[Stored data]
::::

(** * The Tetris rules engine of [src/tetris.ts], embedded in Rocq

    The class [TetrisGame] becomes a record [State] of its private fields and
    one function per method.  Numbers of the source are JavaScript doubles:
    the counters (score, level, lines, combo, backToBack, coordinates) only
    ever hold integers and are modelled in [Z]; the timers and the time step
    hold fractional milliseconds.  A finite double is a rational, so the
    timers are in [Q] and are compared there; the two operations that round,
    the sum and the difference of two timers in [update], are parameters of
    the development ([number_add], [number_sub]), of which nothing is
    assumed.  The sample runs at the end use the rounded operations of the
    doubles ([double_add], [double_sub]).  NaN and the infinities are not
    modelled.

    The piece catalog [tetromino.ts] (PIECE_TYPES, TETROMINO_SHAPES,
    getKickData) and the random source [Math.random] are parameters of the
    development.  A method whose source has an unbounded [while] loop takes
    a [fuel] and returns an [option] (sequenced with stdpp's option monad):
    [None] means that the loop was still running when the fuel ran out, or
    that the call threw.

    The last part of the development covers the read-only queries of the
    class, the key and visibility listeners of main.ts (a listener is the
    list of calls it makes on the game) and [drawBoard] of renderer.ts (the
    canvas is the list of [drawCell] calls). *)

From Stdlib Require Import ZArith QArith Qround Qpower Qminmax Qabs Lqa Lia Bool.
From Stdlib Require Import List Permutation.
From Stdlib Require String.
From stdpp Require Import base option list.
Import ListNotations.

Local Open Scope Z_scope.

(** ** Data model *)

(** [PieceType] of tetromino.ts: the closed set of seven tags (the letters
    I O T S Z J L, prefixed here because [I], [O], [S] and [Z] are taken). *)
Inductive PieceType : Type := tI | tO | tT | tS | tZ | tJ | tL.

(** [BoardCell], [Matrix] and [Board] are abbreviations, so that the list
    lemmas apply to them directly. *)
Abbreviation BoardCell := (option PieceType) (only parsing).

Inductive GameState : Type := playing | paused | over.

Record ActivePiece : Type := mkPiece {
  p_type : PieceType;
  p_rotation : Z;
  p_x : Z;
  p_y : Z
}.

(** A rotation matrix, by the truthiness of its entries. *)
Abbreviation Matrix := (list (list bool)) (only parsing).

Abbreviation Board := (list (list BoardCell)) (only parsing).

Definition COLS : Z := 10.
Definition VISIBLE_ROWS : Z := 20.
Definition TOTAL_ROWS : Z := 22.
Definition HIDDEN_ROWS : Z := TOTAL_ROWS - VISIBLE_ROWS.
Definition LOCK_DELAY_MS : Q := 500 # 1.
Definition SOFT_DROP_INTERVAL : Q := 50 # 1.
Definition LINE_SCORES : list Z := [0; 100; 300; 500; 800].

Definition SPAWN_POSITIONS (t : PieceType) : Z * Z :=
  match t with
  | tI => (3, -2)
  | _ => (3, -1)
  end.

Definition emptyRow : list BoardCell := replicate (Z.to_nat COLS) None.

Definition createBoard : Board := replicate (Z.to_nat TOTAL_ROWS) emptyRow.

(** The private fields of [TetrisGame]; [randomCalls] counts the calls of
    [Math.random] made so far, that is the position in the random source. *)
Record State : Type := mkState {
  board : Board;
  queue : list PieceType;
  active : option ActivePiece;
  holdPiece : option PieceType;
  canHold : bool;
  gravityTimer : Q;
  gravityInterval : Q;
  lockTimer : Q;
  grounded : bool;
  softDropActive : bool;
  state : GameState;
  score : Z;
  level : Z;
  lines : Z;
  combo : Z;
  backToBack : Z;
  randomCalls : nat
}.

Definition set_board (v : Board) (s : State) : State :=
  mkState v (queue s) (active s) (holdPiece s) (canHold s) (gravityTimer s)
    (gravityInterval s) (lockTimer s) (grounded s) (softDropActive s) (state s)
    (score s) (level s) (lines s) (combo s) (backToBack s) (randomCalls s).
Definition set_queue (v : list PieceType) (s : State) : State :=
  mkState (board s) v (active s) (holdPiece s) (canHold s) (gravityTimer s)
    (gravityInterval s) (lockTimer s) (grounded s) (softDropActive s) (state s)
    (score s) (level s) (lines s) (combo s) (backToBack s) (randomCalls s).
Definition set_active (v : option ActivePiece) (s : State) : State :=
  mkState (board s) (queue s) v (holdPiece s) (canHold s) (gravityTimer s)
    (gravityInterval s) (lockTimer s) (grounded s) (softDropActive s) (state s)
    (score s) (level s) (lines s) (combo s) (backToBack s) (randomCalls s).
Definition set_holdPiece (v : option PieceType) (s : State) : State :=
  mkState (board s) (queue s) (active s) v (canHold s) (gravityTimer s)
    (gravityInterval s) (lockTimer s) (grounded s) (softDropActive s) (state s)
    (score s) (level s) (lines s) (combo s) (backToBack s) (randomCalls s).
Definition set_canHold (v : bool) (s : State) : State :=
  mkState (board s) (queue s) (active s) (holdPiece s) v (gravityTimer s)
    (gravityInterval s) (lockTimer s) (grounded s) (softDropActive s) (state s)
    (score s) (level s) (lines s) (combo s) (backToBack s) (randomCalls s).
Definition set_gravityTimer (v : Q) (s : State) : State :=
  mkState (board s) (queue s) (active s) (holdPiece s) (canHold s) v
    (gravityInterval s) (lockTimer s) (grounded s) (softDropActive s) (state s)
    (score s) (level s) (lines s) (combo s) (backToBack s) (randomCalls s).
Definition set_gravityInterval (v : Q) (s : State) : State :=
  mkState (board s) (queue s) (active s) (holdPiece s) (canHold s) (gravityTimer s)
    v (lockTimer s) (grounded s) (softDropActive s) (state s)
    (score s) (level s) (lines s) (combo s) (backToBack s) (randomCalls s).
Definition set_lockTimer (v : Q) (s : State) : State :=
  mkState (board s) (queue s) (active s) (holdPiece s) (canHold s) (gravityTimer s)
    (gravityInterval s) v (grounded s) (softDropActive s) (state s)
    (score s) (level s) (lines s) (combo s) (backToBack s) (randomCalls s).
Definition set_grounded (v : bool) (s : State) : State :=
  mkState (board s) (queue s) (active s) (holdPiece s) (canHold s) (gravityTimer s)
    (gravityInterval s) (lockTimer s) v (softDropActive s) (state s)
    (score s) (level s) (lines s) (combo s) (backToBack s) (randomCalls s).
Definition set_softDropActive (v : bool) (s : State) : State :=
  mkState (board s) (queue s) (active s) (holdPiece s) (canHold s) (gravityTimer s)
    (gravityInterval s) (lockTimer s) (grounded s) v (state s)
    (score s) (level s) (lines s) (combo s) (backToBack s) (randomCalls s).
Definition set_state (v : GameState) (s : State) : State :=
  mkState (board s) (queue s) (active s) (holdPiece s) (canHold s) (gravityTimer s)
    (gravityInterval s) (lockTimer s) (grounded s) (softDropActive s) v
    (score s) (level s) (lines s) (combo s) (backToBack s) (randomCalls s).
Definition set_score (v : Z) (s : State) : State :=
  mkState (board s) (queue s) (active s) (holdPiece s) (canHold s) (gravityTimer s)
    (gravityInterval s) (lockTimer s) (grounded s) (softDropActive s) (state s)
    v (level s) (lines s) (combo s) (backToBack s) (randomCalls s).
Definition set_level (v : Z) (s : State) : State :=
  mkState (board s) (queue s) (active s) (holdPiece s) (canHold s) (gravityTimer s)
    (gravityInterval s) (lockTimer s) (grounded s) (softDropActive s) (state s)
    (score s) v (lines s) (combo s) (backToBack s) (randomCalls s).
Definition set_lines (v : Z) (s : State) : State :=
  mkState (board s) (queue s) (active s) (holdPiece s) (canHold s) (gravityTimer s)
    (gravityInterval s) (lockTimer s) (grounded s) (softDropActive s) (state s)
    (score s) (level s) v (combo s) (backToBack s) (randomCalls s).
Definition set_combo (v : Z) (s : State) : State :=
  mkState (board s) (queue s) (active s) (holdPiece s) (canHold s) (gravityTimer s)
    (gravityInterval s) (lockTimer s) (grounded s) (softDropActive s) (state s)
    (score s) (level s) (lines s) v (backToBack s) (randomCalls s).
Definition set_backToBack (v : Z) (s : State) : State :=
  mkState (board s) (queue s) (active s) (holdPiece s) (canHold s) (gravityTimer s)
    (gravityInterval s) (lockTimer s) (grounded s) (softDropActive s) (state s)
    (score s) (level s) (lines s) (combo s) v (randomCalls s).
Definition set_randomCalls (v : nat) (s : State) : State :=
  mkState (board s) (queue s) (active s) (holdPiece s) (canHold s) (gravityTimer s)
    (gravityInterval s) (lockTimer s) (grounded s) (softDropActive s) (state s)
    (score s) (level s) (lines s) (combo s) (backToBack s) v.

(** The commands of the external interface. *)
Inductive Command : Type :=
  | CReset
  | CUpdate (delta : Q)
  | CMove (direction : Z)
  | CRotate (clockwise : bool)
  | CHardDrop
  | CTapSoftDrop
  | CSetSoftDrop (on : bool)
  | CHold
  | CTogglePause.

Definition is_playing (g : GameState) : bool :=
  match g with playing => true | _ => false end.

Definition is_some {A : Type} (o : option A) : bool :=
  match o with Some _ => true | None => false end.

::::

*Task statement*:
All that belongs in the answer is the lines from the start of the entries above through the line containing "timers are in", each given exactly.

*Answer space*:
(** * The Tetris rules engine of [src/tetris.ts], embedded in Rocq

    The class [TetrisGame] becomes a record [State] of its private fields and
    one function per method.  Numbers of the source are JavaScript doubles:
    the counters (score, level, lines, combo, backToBack, coordinates) only
    ever hold integers and are modelled in [Z]; the timers and the time step
    hold fractional milliseconds.  A finite double is a rational, so the
    timers are in [Q] and are compared there; the two operations that round,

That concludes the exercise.